Secondo James Hillman, la paranoia è un disturbo del significato. Ma perché i paranoici sbagliano a dare il significato ad una parola o ad un gesto?
Uno dei modi per capire facilmente se si ha a che fare con una persona che soffre di paranoia è come ci fa sentire: i suoi sospetti e domande riescono a metterci in difficoltà e imbarazzo seppure non abbiamo fatto nulla contro di lui.
La caratteristica centrale di questa problematica è infatti la tendenza a vedere negli altri sia aspetti negativi (in realtà propri ma invece dipinti addosso ad altri) sia potenziali minacce esterne. Questi due aspetti sono collegati: infatti le caratteristiche non riconosciute come propie vengono percepite come minacce dall’esterno.
Le persone che soffrono di paranoia vivono ogni relazione, soprattutto quelle con persone significative, con diffidenza perché temono che gli altri stiano macchinando alle loro spalle.
Ma cosa dice il nuovo Manuale diagnostico e statistico dei disturbi mentali (APA, 2014)? Il DSM-5 descrive il disturbo paranoide di personalità come una problematica che nasce nella prima età adulta ma può vedere gli albori già nell’adolescenza; chi è affetto da disturbo paranoide di personalità ha una tendenza pervasiva a essere sospettoso verso gli altri al punto che le intenzioni degli altri vengono interpretate come malevoli.
Questo atteggiamento secondo il DSM-5 sarebbe presente in diversi contesti della vita quotidiana. Chi soffre di paranoia può vivere intensamente questo disturbo sia sul lavoro che negli affetti; ad esempio il paranoico vede attacchi a sé stesso o il proprio ruolo e alle proprie responsabilità, anche quando gli altri non li vedono, per esempio nel proprio gruppo di lavoro. Questo lo rende iper suscettibile alle critiche. Tra i tratti che caratterizzano un paranoico troviamo ad esempio: sospetti senza fondamento d’essere ingannato o danneggiato e dubbi ingiustificati sulla lealtà di collaboratori, amici e colleghi. E’ presente il timore che quello che confida possa essere usato contro di lui oppure pensa che ci siano significati nascosti cattivi o umilianti in quello che gli viene detto, anche in naturali osservazioni. Il paranoico sospetta in modo ricorrente rispetto alla fedeltà del partner, con controlli e domande.
Tra i criteri diagnostici, il DSM-5 indica anche come sia presente costantemente rancore, nel senso che la persona con disturbo paranoide di personalità difficilmente dimentica insulti o offese.
Chi soffre di disturbo paranoide, proprio per queste modalità descritte, può far fatica ad andare d’accordo con gli altri, fino a raggiungere anche un isolamento affettivo e relazionale.

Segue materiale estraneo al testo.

(** * Authenticated Express boilerplate: registration, login, access gate, users

    A shallow embedding of the JavaScript sources

      - models/user.js                 (schema, toJSON transform, virtuals,
                                        passwordHash validator, validatePassword)
      - controllers/authentications.js (register, login)
      - controllers/users.js           (usersIndex .. usersDelete)
      - config/routes.js               (secureRoute and the route table)
      - config/tokens.js               (the signing secret)

    (the model and the authentication controller from their files, the users
    controller, the routes and the secret as the walkthrough lists them).

    The handlers are written in explicit state-passing style: the Express
    response object is a recorder of the calls made on it, the Mongoose
    collection is a list of documents threaded through every operation, and
    the node-style callback arguments [(err, result)] are a pair of options.
    The two cryptographic libraries (bcrypt, jsonwebtoken) are interfaces with
    the laws the handlers rely on. *)

From Stdlib Require Import ZArith List Bool Lia.
From Stdlib Require Import Strings.String Strings.Ascii.
Import ListNotations.

Local Open Scope list_scope.
Local Open Scope string_scope.
Local Open Scope Z_scope.

Set Warnings "-register-all".

(** Method chaining on the response object: [r |> f |> g] is [r.f().g()]. *)
Notation "r |> f" := (f r) (at level 45, left associativity, only parsing).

E come in un circolo vizioso, l’ostilità, più o meno manifesta verso gli altri, certamente non favorisce l’apertura degli amici e dei familiari verso la persona che soffre di questo disturbo, andando, agli occhi del paranoico, a confermare le sue aspettative (gli altri sono cattivi e vorrebbero ledermi). Questo avviene poiché i ragionamenti e le riflessioni che la persona fa in questa condizione, confermano, anziché contraddirla, l’idea di essere perseguitato. Manca il senso di fiducia negli affetti significativi.
Secondo molti contributi, il disturbo paranoide troverebbe le sue origini nell’infanzia, in un contesto di apprendimento in cui sono presenti in maniera massiccia ferite e scherni verso le capacità mostrate dal bambino. A questo si aggiungerebbero ricorrenti esperienze in cui il bambino prova vergogna e confusione, determinate da episodi di umiliazione, pesanti critiche e mortificazioni.
Chi soffre di disturbo paranoide non dovrebbe sottovalutare l’opportunità di rivolgersi ad uno Psicologo, soprattutto in quelle circostanze in cui sembrano emergere sintomi depressivi e aggressività verso sé stessi o verso gli altri.
Allo stesso modo, anche coloro che sono accanto ad un partner o ad un familiare sempre sospettoso possono provare sentimenti di disagio. Le continue percezioni distorte del familiare o del collega di lavoro rendono molto faticosa la quotidianità e alzano il livello di stress. La gelosia, le domande, le provocazioni, istigazioni, possono diventare fonte di malessere, per questo viene indicato un aiuto/sostegno psicologico a chi deve gestire e afftrontare tali situazioni.